Para luchar contra violencia armada, latinos deben unirse con comunidades negros y LGBTQ

Todos nosotros queremos que nuestro país viva en paz, libre de violencia armada
Para luchar contra violencia armada, latinos deben unirse con comunidades negros y LGBTQ
Activistas en el mes de conciencia de armas de fuego en la comunidad durante el mes de junio.
Foto: Mariela Lombard / impreMedia

Ha pasado un mes desde la matanza en el Pulse Nightclub en Orlando. A raíz de esta tragedia, la violencia armada continúa a sombrar nuestra sociedad.

La semana pasada, acompañé a trabajadores culinarias y de la hostelería de mi sindicato, UNITE HERE, para participar en una protesta de sentada en la oficina del senador Marco Rubio en Orlando. Para nosotros, esto era personal. Uno de nuestros miembros en Orlando, Francisca Flores, perdió a su hija, Marisol, en la noche del tiroteo. Ella tenía 26 años y era una estudiante de literatura que quería seguir una carrera en la música y la planificación de fiestas.

Frente a estancamiento partidista sobre temas de control de armas y violencia racial, sabíamos que teníamos que tomar acción. De hecho, la mayoría de las personas en nuestra industria son personas de color, inmigrantes, mujeres y muchos se identifican como LGBTQ. A raíz de la matanza, el senador Rubio continúa bloqueando el control de armas, a pesar que los latinos fueron blancos del ataque en Orlando.

El día de nuestra protesta, la Asociación Nacional del Rifle le endosó. Fuera de sus oficinas, docenas de nosotros sentamos en protesta por nueve horas, coreando, cantando y rezando para honrar la memoria de los 49 hombres y mujeres que perdieron la vida el mes pasado, antes de ser expulsado. Diez personas fueron detenidas en un acto de desobediencia civil .

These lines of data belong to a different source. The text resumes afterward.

(** What a minimum gas price must satisfy for its required fee to be
    built: a denomination [NewCoin] accepts and a ceiling that is not
    negative and fits an [Int]. *)
Definition priceable (gas : Z) (gp : DecCoin) : Prop :=
  ValidateDenom (DecDenom gp) = true
  /\ 0 <= ceil_rate_gas (DecAmount gp) gas < 2 ^ maxBitLen.

(** A fee set as [Coins.IsValid] wants it: well-formed denominations in
    strictly increasing order, amounts above zero. *)
Definition well_formed (fees : Coins) : Prop :=
  Forall (fun c => ValidateDenom (Denom c) = true /\ 0 < Amount c) fees
  /\ Sorted denom_lt fees.

(** The same with amounts allowed to be zero. *)
Definition well_formed_nonneg (fees : Coins) : Prop :=
  Forall (fun c => ValidateDenom (Denom c) = true /\ 0 <= Amount c) fees
  /\ Sorted denom_lt fees.

End WithHost.
End reading.

(* ================================================================= *)
(** ** A small host to run the handlers on *)

Module demo.
Import sdk collab app.

Definition is_letter (c : ascii) : bool :=
  let n := nat_of_ascii c in
  ((65 <=? n) && (n <=? 90) || (97 <=? n) && (n <=? 122))%nat.

Definition is_digit (c : ascii) : bool :=
  let n := nat_of_ascii c in ((48 <=? n) && (n <=? 57))%nat.

Fixpoint all_chars (p : ascii -> bool) (s : string) : bool :=
  match s with
  | EmptyString => true
  | String c s' => p c && all_chars p s'
  end.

Nunca olvidaré la sensación de inspiración que sentí, sentada en el suelo frío del vestíbulo de la oficina de Rubio, tomándonos las manos y rezando juntos. Me acordé de lo que sucede cuando las personas de diversos orígenes—negros, latinos, blancos y LGBTQ—se unan para tomar una posición.

También reflexioné sobre lo importante que fue nuestra llamada de atención sobre las cuestiones más amplias de la pobreza y la discriminación que nos unen.

Todos nosotros queremos que nuestro país viva en paz, libre de violencia armada. Para lograr esto, los grupos que están desproporcionadamente afectados por esta violencia deben trabajar juntos. Los latinos deberían unirse con nuestros hermanos y hermanas negros y LGBTQ para poner fin a la cultura del odio, la violencia y la opresión en el que vivimos. Esto comienza con empujar cambios de corto plazo a las leyes de armas de nuestra nación mientras que organizamos por la justicia económica a largo plazo.

Nuestras comunidades, especialmente nuestros jóvenes, merecen oportunidades reales. Estos incluyen buenos trabajos sindicalizados con salarios dignos, programas después de la escuela, programas de salud mental, reforma inmigratoria, leyes contra la discriminación y la protección contra la violencia de la comunidad y la brutalidad policial.

Todos debemos llegar a nuestras comunidades, educándolos y organizándolos en torno a estas cuestiones. Al trabajar juntos para cambiar nuestra economía para servir a todas las personas que trabajan, tendremos una oportunidad más fuerte de construir paz en nuestro país.